Data for this task
* * * * *
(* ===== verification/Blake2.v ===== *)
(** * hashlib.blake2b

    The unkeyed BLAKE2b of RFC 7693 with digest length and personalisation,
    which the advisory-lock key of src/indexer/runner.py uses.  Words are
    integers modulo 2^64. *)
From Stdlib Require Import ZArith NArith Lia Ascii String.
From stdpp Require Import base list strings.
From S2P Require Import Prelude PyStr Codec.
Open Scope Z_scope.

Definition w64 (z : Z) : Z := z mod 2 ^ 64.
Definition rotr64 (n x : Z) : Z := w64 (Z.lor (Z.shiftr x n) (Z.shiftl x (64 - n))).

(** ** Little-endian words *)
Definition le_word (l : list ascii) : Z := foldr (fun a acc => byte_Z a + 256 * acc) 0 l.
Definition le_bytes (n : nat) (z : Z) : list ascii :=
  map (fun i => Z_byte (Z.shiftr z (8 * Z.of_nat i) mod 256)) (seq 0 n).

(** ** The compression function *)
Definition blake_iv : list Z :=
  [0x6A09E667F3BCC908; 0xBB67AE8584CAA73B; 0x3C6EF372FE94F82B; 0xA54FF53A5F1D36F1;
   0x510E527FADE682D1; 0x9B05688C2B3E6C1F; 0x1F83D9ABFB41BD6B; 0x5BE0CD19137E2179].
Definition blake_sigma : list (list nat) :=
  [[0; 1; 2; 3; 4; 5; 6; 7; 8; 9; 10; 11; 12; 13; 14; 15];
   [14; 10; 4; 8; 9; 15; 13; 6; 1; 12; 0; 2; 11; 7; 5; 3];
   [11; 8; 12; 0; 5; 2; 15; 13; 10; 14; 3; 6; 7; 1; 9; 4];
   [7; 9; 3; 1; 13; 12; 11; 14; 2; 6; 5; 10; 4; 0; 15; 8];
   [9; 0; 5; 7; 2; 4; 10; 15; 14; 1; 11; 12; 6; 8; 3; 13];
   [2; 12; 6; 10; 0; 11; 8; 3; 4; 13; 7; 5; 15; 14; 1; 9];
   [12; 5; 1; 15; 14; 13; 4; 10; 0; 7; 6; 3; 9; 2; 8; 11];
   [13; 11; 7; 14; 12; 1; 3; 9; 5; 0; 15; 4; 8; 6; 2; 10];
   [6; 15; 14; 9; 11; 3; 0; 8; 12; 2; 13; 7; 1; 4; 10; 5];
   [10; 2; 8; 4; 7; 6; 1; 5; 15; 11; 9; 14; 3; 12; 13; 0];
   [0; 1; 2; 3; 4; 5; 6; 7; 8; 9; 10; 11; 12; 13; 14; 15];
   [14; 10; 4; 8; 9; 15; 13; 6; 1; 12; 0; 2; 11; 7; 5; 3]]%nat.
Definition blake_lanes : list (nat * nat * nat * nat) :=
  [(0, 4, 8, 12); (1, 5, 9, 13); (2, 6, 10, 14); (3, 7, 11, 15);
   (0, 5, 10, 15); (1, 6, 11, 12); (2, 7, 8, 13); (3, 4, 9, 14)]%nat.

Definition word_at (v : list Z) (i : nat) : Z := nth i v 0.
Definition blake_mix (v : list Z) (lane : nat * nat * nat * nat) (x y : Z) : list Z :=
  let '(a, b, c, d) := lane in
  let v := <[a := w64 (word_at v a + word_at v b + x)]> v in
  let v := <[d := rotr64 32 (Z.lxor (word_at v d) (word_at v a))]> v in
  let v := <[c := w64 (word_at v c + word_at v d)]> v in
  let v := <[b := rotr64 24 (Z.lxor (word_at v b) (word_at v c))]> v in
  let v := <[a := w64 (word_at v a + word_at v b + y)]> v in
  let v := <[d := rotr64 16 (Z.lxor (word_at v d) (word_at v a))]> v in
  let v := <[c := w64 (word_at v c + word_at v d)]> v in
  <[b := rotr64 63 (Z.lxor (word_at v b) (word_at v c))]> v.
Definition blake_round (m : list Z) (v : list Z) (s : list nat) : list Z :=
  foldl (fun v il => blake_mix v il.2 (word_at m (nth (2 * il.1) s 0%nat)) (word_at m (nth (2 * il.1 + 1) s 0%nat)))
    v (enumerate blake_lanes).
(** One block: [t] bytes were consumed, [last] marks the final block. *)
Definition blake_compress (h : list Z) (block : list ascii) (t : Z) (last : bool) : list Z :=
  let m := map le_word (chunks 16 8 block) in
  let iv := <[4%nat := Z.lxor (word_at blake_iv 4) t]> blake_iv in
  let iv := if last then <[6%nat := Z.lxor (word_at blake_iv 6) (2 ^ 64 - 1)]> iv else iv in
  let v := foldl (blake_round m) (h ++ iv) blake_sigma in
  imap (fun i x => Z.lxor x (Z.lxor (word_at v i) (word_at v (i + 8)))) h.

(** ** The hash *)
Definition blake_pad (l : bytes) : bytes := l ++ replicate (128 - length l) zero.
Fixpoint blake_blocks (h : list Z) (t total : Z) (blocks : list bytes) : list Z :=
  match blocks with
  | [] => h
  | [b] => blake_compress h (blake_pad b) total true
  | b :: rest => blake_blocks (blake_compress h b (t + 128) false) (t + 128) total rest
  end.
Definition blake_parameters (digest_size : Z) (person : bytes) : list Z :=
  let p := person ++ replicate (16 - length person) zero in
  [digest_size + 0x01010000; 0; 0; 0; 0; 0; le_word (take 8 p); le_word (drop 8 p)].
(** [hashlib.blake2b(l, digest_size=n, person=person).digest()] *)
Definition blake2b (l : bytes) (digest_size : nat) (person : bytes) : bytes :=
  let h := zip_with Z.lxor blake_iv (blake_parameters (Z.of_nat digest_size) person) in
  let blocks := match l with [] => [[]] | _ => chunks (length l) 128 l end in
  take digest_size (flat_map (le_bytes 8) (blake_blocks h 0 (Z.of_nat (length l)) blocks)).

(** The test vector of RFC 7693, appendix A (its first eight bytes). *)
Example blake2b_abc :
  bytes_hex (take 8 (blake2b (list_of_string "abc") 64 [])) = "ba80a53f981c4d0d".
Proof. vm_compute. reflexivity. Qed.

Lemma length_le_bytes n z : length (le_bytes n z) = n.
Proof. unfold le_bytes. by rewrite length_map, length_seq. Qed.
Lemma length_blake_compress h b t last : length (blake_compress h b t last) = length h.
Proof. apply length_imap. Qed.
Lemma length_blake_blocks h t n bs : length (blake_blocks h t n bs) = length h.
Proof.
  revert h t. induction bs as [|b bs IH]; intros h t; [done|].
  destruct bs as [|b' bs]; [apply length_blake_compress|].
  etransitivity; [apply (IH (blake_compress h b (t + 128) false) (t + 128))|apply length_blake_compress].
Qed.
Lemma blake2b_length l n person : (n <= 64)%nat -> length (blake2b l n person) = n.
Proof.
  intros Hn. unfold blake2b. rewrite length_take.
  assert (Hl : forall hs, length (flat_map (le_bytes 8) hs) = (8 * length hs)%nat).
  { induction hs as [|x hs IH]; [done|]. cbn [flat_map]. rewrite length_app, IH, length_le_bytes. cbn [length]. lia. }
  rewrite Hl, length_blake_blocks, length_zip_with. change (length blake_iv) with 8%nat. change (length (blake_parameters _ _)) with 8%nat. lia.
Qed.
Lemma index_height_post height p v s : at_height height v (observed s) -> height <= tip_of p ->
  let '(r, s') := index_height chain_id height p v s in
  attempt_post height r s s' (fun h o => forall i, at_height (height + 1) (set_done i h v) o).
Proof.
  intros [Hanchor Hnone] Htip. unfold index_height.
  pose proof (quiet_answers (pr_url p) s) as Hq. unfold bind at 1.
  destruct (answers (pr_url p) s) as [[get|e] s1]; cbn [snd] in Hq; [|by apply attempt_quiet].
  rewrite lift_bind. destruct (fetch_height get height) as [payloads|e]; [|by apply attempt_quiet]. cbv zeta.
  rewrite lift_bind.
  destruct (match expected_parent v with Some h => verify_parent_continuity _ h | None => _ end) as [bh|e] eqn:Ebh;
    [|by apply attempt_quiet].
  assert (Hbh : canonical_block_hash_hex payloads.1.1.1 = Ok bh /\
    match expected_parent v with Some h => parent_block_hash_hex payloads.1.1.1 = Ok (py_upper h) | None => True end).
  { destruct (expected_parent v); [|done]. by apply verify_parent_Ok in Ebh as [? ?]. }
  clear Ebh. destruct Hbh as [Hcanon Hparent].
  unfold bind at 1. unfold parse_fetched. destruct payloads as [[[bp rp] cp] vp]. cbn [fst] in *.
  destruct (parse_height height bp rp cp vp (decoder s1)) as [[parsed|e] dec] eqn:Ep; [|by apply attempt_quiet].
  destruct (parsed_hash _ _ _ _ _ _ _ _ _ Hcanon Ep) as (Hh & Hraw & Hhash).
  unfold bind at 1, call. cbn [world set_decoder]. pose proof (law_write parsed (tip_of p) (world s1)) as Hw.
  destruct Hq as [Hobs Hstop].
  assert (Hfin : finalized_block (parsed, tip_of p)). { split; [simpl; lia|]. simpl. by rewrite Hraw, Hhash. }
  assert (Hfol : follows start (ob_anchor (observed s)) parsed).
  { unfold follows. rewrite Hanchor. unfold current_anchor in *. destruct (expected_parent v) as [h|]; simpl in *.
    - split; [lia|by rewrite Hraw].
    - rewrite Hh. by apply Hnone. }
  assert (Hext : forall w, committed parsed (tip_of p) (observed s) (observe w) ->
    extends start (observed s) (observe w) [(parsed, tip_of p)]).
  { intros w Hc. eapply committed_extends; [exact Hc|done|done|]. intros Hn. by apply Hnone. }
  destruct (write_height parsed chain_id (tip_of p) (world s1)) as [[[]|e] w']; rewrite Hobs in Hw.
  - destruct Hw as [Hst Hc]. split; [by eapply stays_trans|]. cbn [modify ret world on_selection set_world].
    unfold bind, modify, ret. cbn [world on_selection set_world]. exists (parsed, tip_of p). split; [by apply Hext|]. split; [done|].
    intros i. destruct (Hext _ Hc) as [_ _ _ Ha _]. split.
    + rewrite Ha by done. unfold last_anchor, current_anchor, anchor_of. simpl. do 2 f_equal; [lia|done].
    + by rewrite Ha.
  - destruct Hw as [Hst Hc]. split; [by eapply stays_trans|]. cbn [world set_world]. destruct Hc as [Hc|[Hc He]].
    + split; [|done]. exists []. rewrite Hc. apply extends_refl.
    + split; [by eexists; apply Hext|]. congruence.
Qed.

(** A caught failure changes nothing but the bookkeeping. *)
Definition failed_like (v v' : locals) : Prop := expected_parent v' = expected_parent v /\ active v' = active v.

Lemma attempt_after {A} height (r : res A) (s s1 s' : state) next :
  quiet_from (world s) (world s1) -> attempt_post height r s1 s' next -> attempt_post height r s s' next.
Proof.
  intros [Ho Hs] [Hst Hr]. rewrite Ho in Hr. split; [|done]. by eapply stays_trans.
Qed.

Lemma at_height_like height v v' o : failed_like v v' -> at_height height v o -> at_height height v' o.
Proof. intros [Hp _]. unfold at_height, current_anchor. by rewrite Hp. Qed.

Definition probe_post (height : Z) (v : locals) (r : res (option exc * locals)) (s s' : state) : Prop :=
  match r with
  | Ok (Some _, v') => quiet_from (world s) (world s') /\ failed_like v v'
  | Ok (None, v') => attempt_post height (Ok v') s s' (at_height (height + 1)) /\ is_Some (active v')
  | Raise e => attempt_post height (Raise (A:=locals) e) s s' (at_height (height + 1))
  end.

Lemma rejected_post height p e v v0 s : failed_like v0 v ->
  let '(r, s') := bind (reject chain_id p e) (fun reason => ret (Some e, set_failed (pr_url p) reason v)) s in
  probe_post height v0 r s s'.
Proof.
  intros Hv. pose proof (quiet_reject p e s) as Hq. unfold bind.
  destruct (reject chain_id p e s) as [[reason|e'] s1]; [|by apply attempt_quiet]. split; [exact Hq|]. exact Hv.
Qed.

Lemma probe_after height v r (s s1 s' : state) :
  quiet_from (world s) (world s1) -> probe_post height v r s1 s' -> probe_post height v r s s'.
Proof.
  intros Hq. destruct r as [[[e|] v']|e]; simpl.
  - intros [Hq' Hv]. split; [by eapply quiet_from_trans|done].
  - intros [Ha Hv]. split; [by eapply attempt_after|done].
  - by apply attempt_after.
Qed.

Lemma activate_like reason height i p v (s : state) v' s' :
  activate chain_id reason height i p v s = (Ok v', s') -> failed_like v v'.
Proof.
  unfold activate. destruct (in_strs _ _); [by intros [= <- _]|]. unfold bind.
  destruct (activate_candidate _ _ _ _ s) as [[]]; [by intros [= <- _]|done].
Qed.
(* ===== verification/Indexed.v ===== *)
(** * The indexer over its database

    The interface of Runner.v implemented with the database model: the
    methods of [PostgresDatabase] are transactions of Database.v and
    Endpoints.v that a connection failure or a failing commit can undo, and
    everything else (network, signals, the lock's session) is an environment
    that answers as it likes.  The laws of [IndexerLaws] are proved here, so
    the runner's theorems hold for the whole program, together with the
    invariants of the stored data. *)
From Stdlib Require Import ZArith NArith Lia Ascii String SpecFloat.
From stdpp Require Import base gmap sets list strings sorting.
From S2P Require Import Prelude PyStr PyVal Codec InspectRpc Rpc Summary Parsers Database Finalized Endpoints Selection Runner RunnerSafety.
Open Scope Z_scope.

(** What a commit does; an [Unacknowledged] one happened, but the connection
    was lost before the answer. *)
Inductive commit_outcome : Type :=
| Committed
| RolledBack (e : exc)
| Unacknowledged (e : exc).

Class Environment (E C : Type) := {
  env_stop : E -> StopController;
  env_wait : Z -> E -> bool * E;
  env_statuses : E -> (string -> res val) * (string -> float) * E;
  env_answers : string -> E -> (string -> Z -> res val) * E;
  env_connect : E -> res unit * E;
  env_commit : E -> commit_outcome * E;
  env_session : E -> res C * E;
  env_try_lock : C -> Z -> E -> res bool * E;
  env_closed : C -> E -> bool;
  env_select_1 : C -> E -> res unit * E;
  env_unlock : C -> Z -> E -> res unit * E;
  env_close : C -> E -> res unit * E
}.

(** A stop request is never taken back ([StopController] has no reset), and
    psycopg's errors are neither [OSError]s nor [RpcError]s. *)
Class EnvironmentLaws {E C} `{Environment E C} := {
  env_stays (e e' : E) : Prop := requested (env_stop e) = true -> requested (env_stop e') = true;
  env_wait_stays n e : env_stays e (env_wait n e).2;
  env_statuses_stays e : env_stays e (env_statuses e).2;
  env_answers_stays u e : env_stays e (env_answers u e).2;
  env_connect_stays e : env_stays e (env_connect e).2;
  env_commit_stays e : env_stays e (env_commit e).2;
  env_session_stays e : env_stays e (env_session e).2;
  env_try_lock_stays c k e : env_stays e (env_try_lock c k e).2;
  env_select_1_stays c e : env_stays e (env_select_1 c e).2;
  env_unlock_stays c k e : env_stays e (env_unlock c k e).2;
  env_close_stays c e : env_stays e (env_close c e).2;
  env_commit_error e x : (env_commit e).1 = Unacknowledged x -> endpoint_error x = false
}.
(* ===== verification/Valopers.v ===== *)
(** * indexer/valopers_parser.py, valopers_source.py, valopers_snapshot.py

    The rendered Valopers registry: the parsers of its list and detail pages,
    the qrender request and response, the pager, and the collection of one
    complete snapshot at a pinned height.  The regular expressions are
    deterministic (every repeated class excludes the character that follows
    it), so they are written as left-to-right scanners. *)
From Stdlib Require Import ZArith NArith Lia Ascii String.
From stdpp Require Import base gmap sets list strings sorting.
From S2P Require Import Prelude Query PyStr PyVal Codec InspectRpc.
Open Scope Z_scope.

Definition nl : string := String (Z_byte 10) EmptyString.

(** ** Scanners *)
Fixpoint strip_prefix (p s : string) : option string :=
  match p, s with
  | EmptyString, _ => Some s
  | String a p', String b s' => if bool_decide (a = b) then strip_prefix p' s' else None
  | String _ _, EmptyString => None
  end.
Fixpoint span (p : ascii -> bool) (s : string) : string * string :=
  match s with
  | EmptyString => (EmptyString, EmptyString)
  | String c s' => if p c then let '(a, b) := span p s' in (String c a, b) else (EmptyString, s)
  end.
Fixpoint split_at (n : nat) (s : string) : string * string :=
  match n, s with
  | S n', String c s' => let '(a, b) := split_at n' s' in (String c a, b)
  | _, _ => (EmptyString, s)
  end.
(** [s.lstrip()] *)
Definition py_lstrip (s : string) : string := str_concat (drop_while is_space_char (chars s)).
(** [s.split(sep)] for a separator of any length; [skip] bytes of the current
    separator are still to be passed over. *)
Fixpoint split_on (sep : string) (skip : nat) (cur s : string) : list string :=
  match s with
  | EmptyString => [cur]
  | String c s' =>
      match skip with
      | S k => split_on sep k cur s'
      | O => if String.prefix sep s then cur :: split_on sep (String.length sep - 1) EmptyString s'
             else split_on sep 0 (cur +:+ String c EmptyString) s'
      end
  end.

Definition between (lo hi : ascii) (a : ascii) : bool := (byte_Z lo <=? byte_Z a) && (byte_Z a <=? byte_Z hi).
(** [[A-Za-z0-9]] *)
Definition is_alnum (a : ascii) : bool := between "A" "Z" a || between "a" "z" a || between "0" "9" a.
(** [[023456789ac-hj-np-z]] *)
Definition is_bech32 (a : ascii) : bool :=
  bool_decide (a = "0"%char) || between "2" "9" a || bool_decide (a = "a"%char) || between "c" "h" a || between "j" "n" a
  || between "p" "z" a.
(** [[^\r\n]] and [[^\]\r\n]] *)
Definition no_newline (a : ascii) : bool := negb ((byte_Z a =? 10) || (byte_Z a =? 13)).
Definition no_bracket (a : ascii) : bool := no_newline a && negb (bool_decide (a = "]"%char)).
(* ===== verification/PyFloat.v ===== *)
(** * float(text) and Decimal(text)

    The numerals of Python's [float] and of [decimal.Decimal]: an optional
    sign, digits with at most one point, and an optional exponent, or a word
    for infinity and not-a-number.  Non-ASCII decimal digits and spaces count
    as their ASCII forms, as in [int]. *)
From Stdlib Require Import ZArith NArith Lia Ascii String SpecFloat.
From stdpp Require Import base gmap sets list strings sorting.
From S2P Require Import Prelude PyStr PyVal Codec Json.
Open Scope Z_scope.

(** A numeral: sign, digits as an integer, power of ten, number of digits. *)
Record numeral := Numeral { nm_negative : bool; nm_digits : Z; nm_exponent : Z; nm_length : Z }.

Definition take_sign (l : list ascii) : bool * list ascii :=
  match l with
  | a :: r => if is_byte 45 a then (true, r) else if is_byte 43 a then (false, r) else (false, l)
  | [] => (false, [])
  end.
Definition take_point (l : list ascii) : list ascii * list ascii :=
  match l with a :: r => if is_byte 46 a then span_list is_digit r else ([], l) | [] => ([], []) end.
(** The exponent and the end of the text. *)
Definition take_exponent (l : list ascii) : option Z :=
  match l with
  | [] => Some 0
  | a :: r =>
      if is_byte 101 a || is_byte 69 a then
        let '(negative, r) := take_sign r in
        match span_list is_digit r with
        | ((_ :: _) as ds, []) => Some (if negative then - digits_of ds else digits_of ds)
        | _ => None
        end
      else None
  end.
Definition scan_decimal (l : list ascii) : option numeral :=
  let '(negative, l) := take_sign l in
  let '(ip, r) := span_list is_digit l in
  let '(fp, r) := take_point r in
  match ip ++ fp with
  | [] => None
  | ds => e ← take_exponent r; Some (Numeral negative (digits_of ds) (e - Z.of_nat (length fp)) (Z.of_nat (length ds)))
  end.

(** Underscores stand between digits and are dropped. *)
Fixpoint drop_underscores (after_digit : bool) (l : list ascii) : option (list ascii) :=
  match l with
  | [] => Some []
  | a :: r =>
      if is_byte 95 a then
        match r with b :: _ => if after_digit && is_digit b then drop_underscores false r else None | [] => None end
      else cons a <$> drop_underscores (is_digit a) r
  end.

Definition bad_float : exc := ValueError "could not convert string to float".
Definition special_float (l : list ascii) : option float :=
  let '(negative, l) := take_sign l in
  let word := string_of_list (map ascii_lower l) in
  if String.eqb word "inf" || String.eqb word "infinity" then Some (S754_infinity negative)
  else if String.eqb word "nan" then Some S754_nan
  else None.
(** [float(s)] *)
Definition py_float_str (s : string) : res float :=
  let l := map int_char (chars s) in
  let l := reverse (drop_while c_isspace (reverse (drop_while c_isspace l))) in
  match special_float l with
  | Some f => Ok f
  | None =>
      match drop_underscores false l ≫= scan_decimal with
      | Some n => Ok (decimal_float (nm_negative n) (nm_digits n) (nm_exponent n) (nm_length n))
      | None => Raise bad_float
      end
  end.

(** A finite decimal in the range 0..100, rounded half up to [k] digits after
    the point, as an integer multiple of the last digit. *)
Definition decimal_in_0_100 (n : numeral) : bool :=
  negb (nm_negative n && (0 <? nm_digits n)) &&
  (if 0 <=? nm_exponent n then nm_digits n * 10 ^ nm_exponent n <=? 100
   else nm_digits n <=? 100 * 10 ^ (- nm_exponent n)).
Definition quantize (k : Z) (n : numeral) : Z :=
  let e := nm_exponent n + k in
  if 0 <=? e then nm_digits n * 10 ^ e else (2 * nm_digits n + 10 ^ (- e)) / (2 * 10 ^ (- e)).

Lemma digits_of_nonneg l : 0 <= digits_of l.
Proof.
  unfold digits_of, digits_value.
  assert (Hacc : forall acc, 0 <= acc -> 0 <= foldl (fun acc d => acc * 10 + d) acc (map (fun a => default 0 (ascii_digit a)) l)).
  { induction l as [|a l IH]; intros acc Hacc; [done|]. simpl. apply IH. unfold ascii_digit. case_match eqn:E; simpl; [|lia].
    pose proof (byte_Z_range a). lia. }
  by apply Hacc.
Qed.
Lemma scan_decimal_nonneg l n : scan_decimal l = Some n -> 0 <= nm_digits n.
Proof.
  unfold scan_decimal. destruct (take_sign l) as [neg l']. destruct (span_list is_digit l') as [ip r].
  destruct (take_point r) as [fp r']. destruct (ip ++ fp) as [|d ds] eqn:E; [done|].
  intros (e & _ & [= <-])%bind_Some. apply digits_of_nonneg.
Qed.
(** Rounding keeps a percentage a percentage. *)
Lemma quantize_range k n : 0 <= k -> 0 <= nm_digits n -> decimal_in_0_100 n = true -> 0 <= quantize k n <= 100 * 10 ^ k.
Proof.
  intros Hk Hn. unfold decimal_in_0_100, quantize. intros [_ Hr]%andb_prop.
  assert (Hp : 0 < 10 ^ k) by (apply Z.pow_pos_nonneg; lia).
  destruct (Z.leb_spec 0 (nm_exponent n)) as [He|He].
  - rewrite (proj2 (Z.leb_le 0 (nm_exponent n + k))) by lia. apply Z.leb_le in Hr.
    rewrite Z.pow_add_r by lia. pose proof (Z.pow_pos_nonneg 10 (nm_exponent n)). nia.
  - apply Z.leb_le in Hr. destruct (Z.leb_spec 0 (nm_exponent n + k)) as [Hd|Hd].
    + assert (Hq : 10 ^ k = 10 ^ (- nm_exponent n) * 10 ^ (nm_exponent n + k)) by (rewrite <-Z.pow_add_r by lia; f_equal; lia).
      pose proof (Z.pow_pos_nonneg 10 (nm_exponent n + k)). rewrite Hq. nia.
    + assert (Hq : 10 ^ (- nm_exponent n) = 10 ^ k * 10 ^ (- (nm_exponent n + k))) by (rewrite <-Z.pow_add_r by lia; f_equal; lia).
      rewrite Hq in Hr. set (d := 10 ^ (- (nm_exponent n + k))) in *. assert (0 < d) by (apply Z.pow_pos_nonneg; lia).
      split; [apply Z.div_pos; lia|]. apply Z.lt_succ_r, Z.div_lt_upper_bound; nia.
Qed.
* * * * *
Problem statement
Output only an exact transcription of the lines above from the one with "as [Hc|[Hc He]]." up to and including the one with "intros [Ho Hs]".

Output below
  - destruct Hw as [Hst Hc]. split; [by eapply stays_trans|]. cbn [world set_world]. destruct Hc as [Hc|[Hc He]].
    + split; [|done]. exists []. rewrite Hc. apply extends_refl.
    + split; [by eexists; apply Hext|]. congruence.
Qed.

(** A caught failure changes nothing but the bookkeeping. *)
Definition failed_like (v v' : locals) : Prop := expected_parent v' = expected_parent v /\ active v' = active v.

Lemma attempt_after {A} height (r : res A) (s s1 s' : state) next :
  quiet_from (world s) (world s1) -> attempt_post height r s1 s' next -> attempt_post height r s s' next.
Proof.
  intros [Ho Hs] [Hst Hr]. rewrite Ho in Hr. split; [|done]. by eapply stays_trans.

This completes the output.